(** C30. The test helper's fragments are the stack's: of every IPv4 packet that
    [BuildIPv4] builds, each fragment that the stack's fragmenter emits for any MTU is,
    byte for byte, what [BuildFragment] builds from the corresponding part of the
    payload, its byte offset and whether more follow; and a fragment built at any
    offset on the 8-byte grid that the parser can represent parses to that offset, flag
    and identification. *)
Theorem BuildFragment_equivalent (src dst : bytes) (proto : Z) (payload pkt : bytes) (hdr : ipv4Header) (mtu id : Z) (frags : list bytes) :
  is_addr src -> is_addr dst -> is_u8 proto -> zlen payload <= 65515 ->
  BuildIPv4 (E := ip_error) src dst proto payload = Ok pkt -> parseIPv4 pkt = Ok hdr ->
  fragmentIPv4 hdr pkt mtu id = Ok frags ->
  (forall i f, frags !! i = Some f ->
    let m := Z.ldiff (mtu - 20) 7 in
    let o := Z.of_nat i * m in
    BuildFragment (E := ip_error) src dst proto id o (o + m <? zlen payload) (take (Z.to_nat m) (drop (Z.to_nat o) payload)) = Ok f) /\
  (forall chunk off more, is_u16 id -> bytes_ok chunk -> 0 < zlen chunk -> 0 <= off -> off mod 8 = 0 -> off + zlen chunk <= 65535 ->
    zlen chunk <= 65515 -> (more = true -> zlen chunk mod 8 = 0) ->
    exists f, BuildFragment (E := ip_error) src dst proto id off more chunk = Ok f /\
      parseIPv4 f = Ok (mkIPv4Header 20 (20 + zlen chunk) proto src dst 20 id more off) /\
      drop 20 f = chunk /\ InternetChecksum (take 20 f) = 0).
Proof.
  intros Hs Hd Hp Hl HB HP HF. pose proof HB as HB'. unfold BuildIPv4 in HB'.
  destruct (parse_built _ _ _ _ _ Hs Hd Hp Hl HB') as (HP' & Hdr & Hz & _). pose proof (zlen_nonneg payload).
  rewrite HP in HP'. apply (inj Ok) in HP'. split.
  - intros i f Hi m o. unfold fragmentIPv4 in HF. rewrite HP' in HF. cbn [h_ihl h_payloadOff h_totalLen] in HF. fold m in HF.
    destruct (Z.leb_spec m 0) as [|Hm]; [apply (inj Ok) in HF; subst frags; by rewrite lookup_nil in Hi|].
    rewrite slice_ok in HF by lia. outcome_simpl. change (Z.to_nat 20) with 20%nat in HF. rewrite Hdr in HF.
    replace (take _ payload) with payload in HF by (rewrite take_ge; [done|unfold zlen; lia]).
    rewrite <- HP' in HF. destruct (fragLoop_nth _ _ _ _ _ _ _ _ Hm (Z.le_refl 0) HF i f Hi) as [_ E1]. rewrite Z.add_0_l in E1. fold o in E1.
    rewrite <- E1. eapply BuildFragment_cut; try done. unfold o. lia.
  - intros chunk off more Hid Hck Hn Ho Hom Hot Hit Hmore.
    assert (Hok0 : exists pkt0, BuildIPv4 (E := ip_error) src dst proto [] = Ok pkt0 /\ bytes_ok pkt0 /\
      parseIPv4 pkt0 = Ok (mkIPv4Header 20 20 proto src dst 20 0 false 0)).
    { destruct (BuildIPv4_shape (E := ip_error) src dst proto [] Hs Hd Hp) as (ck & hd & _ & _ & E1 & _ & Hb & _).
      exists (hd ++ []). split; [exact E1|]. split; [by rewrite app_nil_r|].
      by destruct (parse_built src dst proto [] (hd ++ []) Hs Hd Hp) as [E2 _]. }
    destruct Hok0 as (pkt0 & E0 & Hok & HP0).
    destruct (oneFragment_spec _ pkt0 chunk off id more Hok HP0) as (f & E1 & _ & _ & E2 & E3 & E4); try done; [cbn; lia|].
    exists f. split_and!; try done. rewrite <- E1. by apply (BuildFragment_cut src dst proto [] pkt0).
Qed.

--- --- ---

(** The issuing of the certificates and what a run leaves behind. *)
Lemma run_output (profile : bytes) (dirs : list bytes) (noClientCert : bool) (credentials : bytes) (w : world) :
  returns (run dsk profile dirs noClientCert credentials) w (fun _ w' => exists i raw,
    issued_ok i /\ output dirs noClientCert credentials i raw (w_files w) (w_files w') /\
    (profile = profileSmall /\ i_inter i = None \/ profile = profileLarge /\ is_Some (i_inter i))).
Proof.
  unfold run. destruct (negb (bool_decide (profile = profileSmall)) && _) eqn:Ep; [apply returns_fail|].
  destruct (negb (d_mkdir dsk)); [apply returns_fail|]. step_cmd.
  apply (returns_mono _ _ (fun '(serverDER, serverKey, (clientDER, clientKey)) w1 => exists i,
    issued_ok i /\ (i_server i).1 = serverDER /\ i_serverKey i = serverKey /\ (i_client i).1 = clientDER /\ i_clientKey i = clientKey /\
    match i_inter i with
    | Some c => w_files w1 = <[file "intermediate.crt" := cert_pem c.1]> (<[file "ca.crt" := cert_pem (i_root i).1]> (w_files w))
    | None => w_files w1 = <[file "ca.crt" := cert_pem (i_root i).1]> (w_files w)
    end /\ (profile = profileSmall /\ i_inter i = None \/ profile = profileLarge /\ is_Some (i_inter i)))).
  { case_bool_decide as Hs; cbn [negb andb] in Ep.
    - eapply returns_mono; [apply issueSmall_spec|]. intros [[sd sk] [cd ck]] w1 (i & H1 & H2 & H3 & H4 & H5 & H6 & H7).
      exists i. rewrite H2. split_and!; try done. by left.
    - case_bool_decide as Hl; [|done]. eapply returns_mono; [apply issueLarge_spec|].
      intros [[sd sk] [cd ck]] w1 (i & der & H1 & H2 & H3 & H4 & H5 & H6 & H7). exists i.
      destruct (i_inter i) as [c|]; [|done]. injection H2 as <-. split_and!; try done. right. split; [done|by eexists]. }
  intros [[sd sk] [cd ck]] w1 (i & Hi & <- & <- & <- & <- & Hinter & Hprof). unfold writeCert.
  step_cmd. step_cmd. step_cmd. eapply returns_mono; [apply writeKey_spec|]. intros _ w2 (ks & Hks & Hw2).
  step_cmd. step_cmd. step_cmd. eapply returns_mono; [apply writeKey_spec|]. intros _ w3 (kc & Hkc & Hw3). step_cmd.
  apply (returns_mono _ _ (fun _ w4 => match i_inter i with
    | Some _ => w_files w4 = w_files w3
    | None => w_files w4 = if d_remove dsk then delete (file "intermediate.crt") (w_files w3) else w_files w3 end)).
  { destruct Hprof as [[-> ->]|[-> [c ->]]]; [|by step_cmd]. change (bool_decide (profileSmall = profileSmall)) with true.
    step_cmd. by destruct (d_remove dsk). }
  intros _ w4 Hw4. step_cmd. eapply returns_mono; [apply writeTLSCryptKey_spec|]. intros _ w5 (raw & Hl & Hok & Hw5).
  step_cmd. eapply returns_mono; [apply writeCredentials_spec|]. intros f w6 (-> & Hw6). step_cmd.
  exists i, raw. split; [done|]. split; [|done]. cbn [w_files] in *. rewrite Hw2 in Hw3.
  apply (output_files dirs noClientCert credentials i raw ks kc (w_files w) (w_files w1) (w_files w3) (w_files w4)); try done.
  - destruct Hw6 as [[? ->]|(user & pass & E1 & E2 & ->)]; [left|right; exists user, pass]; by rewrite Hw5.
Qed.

--- --- ---

▸ EXERCISE PROMPT: Looking at the data above, write out exactly the lines that start at the one containing "None => w_files w1" and end at the one containing "step_cmd. eapply returns_mono; [apply writeCredentials_spec|]."; include both and nothing beyond.

▸ ANSWER SECTION:
    | None => w_files w1 = <[file "ca.crt" := cert_pem (i_root i).1]> (w_files w)
    end /\ (profile = profileSmall /\ i_inter i = None \/ profile = profileLarge /\ is_Some (i_inter i)))).
  { case_bool_decide as Hs; cbn [negb andb] in Ep.
    - eapply returns_mono; [apply issueSmall_spec|]. intros [[sd sk] [cd ck]] w1 (i & H1 & H2 & H3 & H4 & H5 & H6 & H7).
      exists i. rewrite H2. split_and!; try done. by left.
    - case_bool_decide as Hl; [|done]. eapply returns_mono; [apply issueLarge_spec|].
      intros [[sd sk] [cd ck]] w1 (i & der & H1 & H2 & H3 & H4 & H5 & H6 & H7). exists i.
      destruct (i_inter i) as [c|]; [|done]. injection H2 as <-. split_and!; try done. right. split; [done|by eexists]. }
  intros [[sd sk] [cd ck]] w1 (i & Hi & <- & <- & <- & <- & Hinter & Hprof). unfold writeCert.
  step_cmd. step_cmd. step_cmd. eapply returns_mono; [apply writeKey_spec|]. intros _ w2 (ks & Hks & Hw2).
  step_cmd. step_cmd. step_cmd. eapply returns_mono; [apply writeKey_spec|]. intros _ w3 (kc & Hkc & Hw3). step_cmd.
  apply (returns_mono _ _ (fun _ w4 => match i_inter i with
    | Some _ => w_files w4 = w_files w3
    | None => w_files w4 = if d_remove dsk then delete (file "intermediate.crt") (w_files w3) else w_files w3 end)).
  { destruct Hprof as [[-> ->]|[-> [c ->]]]; [|by step_cmd]. change (bool_decide (profileSmall = profileSmall)) with true.
    step_cmd. by destruct (d_remove dsk). }
  intros _ w4 Hw4. step_cmd. eapply returns_mono; [apply writeTLSCryptKey_spec|]. intros _ w5 (raw & Hl & Hok & Hw5).
  step_cmd. eapply returns_mono; [apply writeCredentials_spec|]. intros f w6 (-> & Hw6). step_cmd.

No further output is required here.